Tre miliardi e mezzo di euro. A tanto ammonta il valore dell’export delle imprese manifatturiere umbre, di cui circa il 70% è costituito dai settori del made in Italy, per la gran parte (84%) rappresentati da imprese al di sotto dei 10 addetti. La ricerca ha preso in esame l’agroalimentare, la moda, il sistema casa, i macchinari, i mezzi di trasporto e la carta-stampa, andando a verificare il rapporto tra imprese, addetti, mercati di riferimento e andamento delle esportazioni negli ultimi sei anni.
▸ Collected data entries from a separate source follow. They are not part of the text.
Definition int_cell (v : option Z) : DbCell := match v with Some n => CI32 n | None => CNull end.
Definition status_row (db : Db) : DbRow :=
  [(lit "server_version_num", CText server_version); (lit "id", int_cell (latest_migration db));
   (lit "biggest_breaking_id", int_cell (latest_breaking db))].

Definition commit_migration (n : Z) (m : GraphileWorkerMigration) (db : Db) : Db :=
  mkDb (installed db) (<[n := gw_is_breaking m]> (rows db)) (log db ++ statement_texts escaped_schema m).

(** A runner with the migrations its version knows. *)
Record Runner := mkRunner { supported : list GraphileWorkerMigration; phase : Phase }.
Record World := mkWorld { db : Db; runners : list Runner }.

Definition goto (w : World) (k : nat) (r : Runner) (p : Phase) : World :=
  mkWorld (db w) (<[k := mkRunner (supported r) p]> (runners w)).
Definition with_db (w : World) (d : Db) : World := mkWorld d (runners w).

(** Another transaction has inserted the row of [n] and not ended yet; an
    insert of the same row waits for it. *)
Definition open_insert (n : Z) (r : Runner) : Prop :=
  match phase r with
  | Inserted _ m _ _ | Executed _ m _ _ => migration_number m = Some n
  | _ => False
  end.

Definition running (p : Phase) : bool := match p with Returned _ | Dropped => false | _ => true end.

(** One step of runner [k].  The status query sees the committed rows; it
    answers [42P01] only while the table is missing.  An insert clashes only
    with a committed row.  A failing or abandoned commit may have taken effect.  Any other
    statement fails or not. *)
Inductive step (w : World) : World → Prop :=
| read k r delays res :
    runners w !! k = Some r → phase r = Reading delays →
    match res with
    | Ok rows => installed (db w) = true ∧ rows = [status_row (db w)]
    | Err e => code e = Some (lit "42P01") → installed (db w) = false
    end →
    step w (goto w k r (after_read (supported r) delays (fetch_last_migration res)))
| install k r delays version b c1 c2 c3 (lost : bool) :
    runners w !! k = Some r → phase r = Installing delays →
    (∀ rows, version = Ok rows → rows = [[(lit "server_version_num", CText server_version)]]) →
    (lost = true → install_schema version b c1 c2 (Ok tt) = Ok tt) →
    let res := install_schema version b c1 c2 c3 in
    step w (goto (with_db w (mkDb (installed (db w) || is_ok res || lost) (rows (db w)) (log (db w))))
              k r (after_install (supported r) delays res))
| skip k r last m pending highest n :
    runners w !! k = Some r → phase r = Looping last (m :: pending) highest → migration_number m = Some n →
    is_before_number last n = false →
    step w (goto w k r (Looping last pending (visit highest n)))
| begin_error k r last m pending highest n e :
    runners w !! k = Some r → phase r = Looping last (m :: pending) highest → migration_number m = Some n →
    is_before_number last n = true →
    step w (goto w k r (Returned (Err (SqlError e))))
| insert_ k r last m pending highest n res :
    runners w !! k = Some r → phase r = Looping last (m :: pending) highest → migration_number m = Some n →
    is_before_number last n = true →
    match res with
    | Ok _ => installed (db w) = true ∧ rows (db w) !! n = None ∧ Forall (λ r, ¬ open_insert n r) (runners w)
    | Err e => is_clash_error e = true → is_Some (rows (db w) !! n)
    end →
    step w (goto w k r (after_insert last m pending (visit highest n) res))
| run k r last m pending highest n answers :
    runners w !! k = Some r → phase r = Inserted last m pending highest → migration_number m = Some n →
    step w (goto w k r (after_execute last m pending highest n
              (execute answers 0 (statement_texts escaped_schema m))))
| commit k r last m pending highest n res (lost : bool) :
    runners w !! k = Some r → phase r = Executed last m pending highest → migration_number m = Some n →
    step w (goto (if is_ok res || lost then with_db w (commit_migration n m (db w)) else w)
              k r (after_commit last pending highest res))
| finish_ k r last highest :
    runners w !! k = Some r → phase r = Looping last [] highest →
    step w (goto w k r (finish last highest))
| drop_ k r :
    runners w !! k = Some r → running (phase r) = true →
    step w (goto w k r Dropped)
| drop_installing k r delays :
    runners w !! k = Some r → phase r = Installing delays →
    step w (goto (with_db w (mkDb true (rows (db w)) (log (db w)))) k r Dropped)
| drop_committing k r last m pending highest n :
    runners w !! k = Some r → phase r = Executed last m pending highest → migration_number m = Some n →
    step w (goto (with_db w (commit_migration n m (db w))) k r Dropped).

Definition reachable (w w' : World) : Prop := rtc step w w'.

(** ** What the rows and the log say *)

Section invariant.
(** All migrations ever written, of which each version knows the first ones. *)
Context (all : list GraphileWorkerMigration).
Hypothesis numbered : ∀ i m, all !! i = Some m → migration_number m = Some (Z.of_nat i + 1).

(** Exactly the first [k] migrations are recorded, and their statements were
    committed once each, in order. *)
Definition applied (k : nat) (d : Db) : Prop :=
  (k ≤ length all)%nat ∧ ((0 < k)%nat → installed d = true) ∧
  log d = concat (statement_texts escaped_schema <$> take k all) ∧
  ∀ n, rows d !! n = if bool_decide (1 ≤ n ≤ Z.of_nat k) then gw_is_breaking <$> all !! Z.to_nat (n - 1) else None.

Lemma applied_lookup k d n : applied k d → is_Some (rows d !! n) ↔ 1 ≤ n ≤ Z.of_nat k.
Proof.
  intros (Hk & _ & _ & Hr). rewrite Hr. case_bool_decide as Hn; [|split; [by intros []|done]].
  split; [done|]. intros _. apply fmap_is_Some, lookup_lt_is_Some. lia.
Qed.

Lemma applied_absent k d n : applied k d → rows d !! n = None ↔ ¬ (1 ≤ n ≤ Z.of_nat k).
Proof. intros Ha. rewrite eq_None_not_Some. by rewrite applied_lookup. Qed.

Lemma largest_elem l n : largest l = Some n → n ∈ l ∧ ∀ m, m ∈ l → m ≤ n.
Proof.
  revert n. induction l as [|x l IH]; intros n; [done|]. unfold largest in *. cbn. destruct (foldr _ None l) as [m|] eqn:E.
  - intros [= <-]. destruct (IH m eq_refl) as [Hm Hle]. split.
    + destruct (Z.max_spec x m) as [[_ ->]|[_ ->]]; set_solver.
    + intros y [->|Hy]%elem_of_cons; [lia|]. specialize (Hle y Hy). lia.
  - intros [= <-]. destruct l as [|y l]; [set_solver|]. cbn in E. by destruct (foldr _ None l).
Qed.

Lemma largest_None l : largest l = None → l = [].
Proof. destruct l as [|x l]; [done|]. unfold largest. cbn. by destruct (foldr _ None l). Qed.

Lemma largest_ge l n : n ∈ l → ∃ m, largest l = Some m ∧ n ≤ m.
Proof.
  intros Hn. destruct (largest l) as [m|] eqn:E.
  - exists m. split; [done|]. by apply (largest_elem l m E).
  - apply largest_None in E as ->. set_solver.
Qed.

Lemma latest_migration_elem d n : latest_migration d = Some n → is_Some (rows d !! n).
Proof.
  intros [Hn _]%largest_elem. apply list_elem_of_fmap in Hn as ([n' b] & -> & Hb%elem_of_map_to_list). by exists b.
Qed.

Lemma latest_migration_ge d n : is_Some (rows d !! n) → ∃ m, latest_migration d = Some m ∧ n ≤ m.
Proof. intros [b Hb]. apply largest_ge, list_elem_of_fmap. exists (n, b). split; [done|]. by apply elem_of_map_to_list. Qed.

Lemma latest_breaking_ge d n : rows d !! n = Some true → ∃ m, latest_breaking d = Some m ∧ n ≤ m ∧ is_Some (rows d !! m).
Proof.
  intros Hb. destruct (largest_ge (filter (λ r, r.2 = true) (map_to_list (rows d))).*1 n) as (m & Hm & Hle).
  { apply list_elem_of_fmap. exists (n, true). split; [done|]. apply list_elem_of_filter. split; [done|]. by apply elem_of_map_to_list. }
  exists m. split_and!; [done..|]. apply largest_elem in Hm as [Hm _].
  apply list_elem_of_fmap in Hm as ([m' b] & -> & [_ Hb']%list_elem_of_filter). apply elem_of_map_to_list in Hb'. by exists b.
Qed.

Lemma fetch_status d : fetch_last_migration (Ok [status_row d])
  = Ok (mkLast server_version (latest_migration d) (latest_breaking d)).
Proof. unfold fetch_last_migration, status_row. cbn. by destruct (latest_migration d), (latest_breaking d). Qed.

Lemma applied_commit k d m :
  applied k d → installed d = true → all !! k = Some m → applied (S k) (commit_migration (Z.of_nat k + 1) m d).
Proof.
  intros (Hk & Hi & Hl & Hr) Ei Hm. pose proof (lookup_lt_Some _ _ _ Hm). split_and!; [lia|done|..].
  - cbn. rewrite Hl, (take_S_r _ _ m) by done. rewrite fmap_app, concat_app. cbn. by rewrite app_nil_r.
  - intros n. cbn. destruct (decide (n = Z.of_nat k + 1)) as [->|Hn].
    + rewrite lookup_insert_eq, bool_decide_true by lia. replace (Z.to_nat _) with k by lia. by rewrite Hm.
    + rewrite lookup_insert_ne, Hr by done. by rewrite (bool_decide_ext _ (1 ≤ n ≤ Z.of_nat (S k))) by lia.
Qed.

(** ** Where the runners are *)

Definition last_ok (k : nat) (last : LastMigration) : Prop := ∀ id, last_id last = Some id → 0 ≤ id ≤ Z.of_nat k.

(** Everything a runner has passed is applied, and an open transaction is for
    the next migration. *)
Definition runner_ok (k : nat) (r : Runner) : Prop :=
  supported r `prefix_of` all ∧
  match phase r with
  | Looping last pending highest =>
      ∃ passed, supported r = passed ++ pending ∧ highest = Z.of_nat (length passed) ∧
        (length passed ≤ k)%nat ∧ last_ok k last
  | Inserted last m pending highest | Executed last m pending highest =>
      ∃ passed, supported r = passed ++ m :: pending ∧ highest = Z.of_nat (length passed) + 1 ∧
        length passed = k ∧ last_ok k last
  | Returned (Ok _) => (length (supported r) ≤ k)%nat
  | _ => True
  end.

Definition is_open (r : Runner) : bool := match phase r with Inserted _ _ _ _ | Executed _ _ _ _ => true | _ => false end.

Definition past_install (r : Runner) : bool := match phase r with Looping _ _ _ => true | _ => is_open r end.

Definition inv (k : nat) (w : World) : Prop :=
  applied k (db w) ∧ Forall (runner_ok k) (runners w) ∧
  (∀ i r, runners w !! i = Some r → past_install r = true → installed (db w) = true) ∧
  (∀ i j r r', runners w !! i = Some r → runners w !! j = Some r' → is_open r = true → is_open r' = true → i = j).

Lemma prefix_number sup passed m pending n :
  sup `prefix_of` all → sup = passed ++ m :: pending → migration_number m = Some n →
  n = Z.of_nat (length passed) + 1 ∧ all !! length passed = Some m.
Proof.
  intros [rest ->] -> Hn. rewrite <- app_assoc in *. cbn [app] in *.
  assert ((passed ++ m :: pending ++ rest) !! length passed = Some m) as Hl by (by apply list_lookup_middle).
  split; [|done]. apply numbered in Hl. congruence.
Qed.

(** Runners other than one that commits stay where they are. *)
Lemma runner_ok_mono k k' r : (k ≤ k')%nat → (is_open r = true → k = k') → runner_ok k r → runner_ok k' r.
Proof.
  intros Hle Ho [Hp Hr]. split; [done|]. unfold is_open in Ho. destruct (phase r) as [| |last ? ?|last ? ? ?|last ? ? ?|[]|]; try done.
  - destruct Hr as (passed & ? & ? & ? & Hl). exists passed. split_and!; [done|done|lia|]. intros id Hid. specialize (Hl id Hid). lia.
  - specialize (Ho eq_refl). by subst k'.
  - specialize (Ho eq_refl). by subst k'.
  - lia.
Qed.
I numeri Partendo da questi dati, dice Francesco Vestrelli, responsabile regionale di Cna Produzione «le politiche regionali devono essere indirizzate a sostenere e riqualificare le piccole imprese manifatturiere, in particolare quelle artigiane, che ancora oggi rappresentano una componente fondamentale del sistema manifatturiero umbro». Numeri alla mano, dice Roberta Datteri, imprenditrice e dirigente di Cna, «mentre tra il 2009 e il 2015 il Pil regionale precipitava del 5%, l’export aumentava del 28% (+ 38% a prezzi correnti). Un export che è da attribuire quasi per intero alle imprese manifatturiere (3,5 miliardi di euro sui 3,6 totali delle esportazioni). Tra queste 7.800 imprese la parte del gigante la fanno i settori specializzati nel made in Italy, mentre emerge un forte ridimensionamento del peso della metallurgia. E se andiamo a spacchettare le aziende per numero di occupati vediamo che la maggior parte di esse sono micro imprese (da zero a 9 addetti), che da sole esprimono circa il 30% dell’occupazione in questi settori»
L’export I maggiori mercati di riferimento, spiega Alberto Cestari, del centro studi Sintesi che ha curato la ricerca, «continuano a essere quelli dei Paesi dell’Unione europea (62% del totale) e l’America (13%), seguiti dai Paesi europei extra Ue (10%) e dall’Asia. Più distaccati ci sono l’Africa (3%), il Medio Oriente (3%) e l’Oceania (1%). Un aspetto molto interessante riguarda l’evoluzione delle imprese, che nel complesso sono diminuite di numero rispetto all’inizio della crisi, mentre il valore dell’export è aumentato: è così per il sistema moda (-10% di imprese, + 74% export), per i mezzi di trasporto (- 18% di imprese, + 140% export), per il sistema casa (-17% di imprese, +22% export), per i macchinari (-14% di imprese, +18% export). Fanno eccezione le imprese dell’agroalimentare, cresciute sia come numero (+5%) che come export (+59%)».
Meno imprese più fatturato Un dato da non trascurare è relativo al fatto che «nonostante si sia verificata una diminuzione del numero delle imprese – dice Vestrelli – il peso percentuale dell’artigianato all’interno del Made in Italy nel 2015 è pressoché analogo a quello del 2009, indice di una ‘crescita’ delle imprese artigiane e di una rispecializzazione dei settori verso produzioni a maggior valore aggiunto. Ecco perché chiediamo alla Regione che le risorse dei fondi strutturali e per le politiche di innovazione vengano destinate in misura consistente a questi settori, favorendo gli investimenti volti all’ammodernamento del patrimonio produttivo, alla digitalizzazione delle imprese artigiane, alla valorizzazione dei mestieri quale mezzo per creare occupazione, e infine all’internazionalizzazione. A quest’ultimo proposito lamentiamo difficoltà nell’accesso a strumenti che pure avevamo concordato con la Regione. Non ha senso mettere in campo misure che poi vengono sistematicamente vanificate dalla burocrazia».
La Regione Il vice presidente della Regione Umbria, Fabio Paparelli, nel ricordare come l’ente stia scommettendo sugli assi strategici dell’internazionalizzazione, della ricerca, dell’innovazione e della sostenibilità territoriale, ha riconosciuto il ruolo svolto in questi anni dalla Cna nell’affiancare e sostenere le imprese nei loro processi di apertura verso i mercati esteri.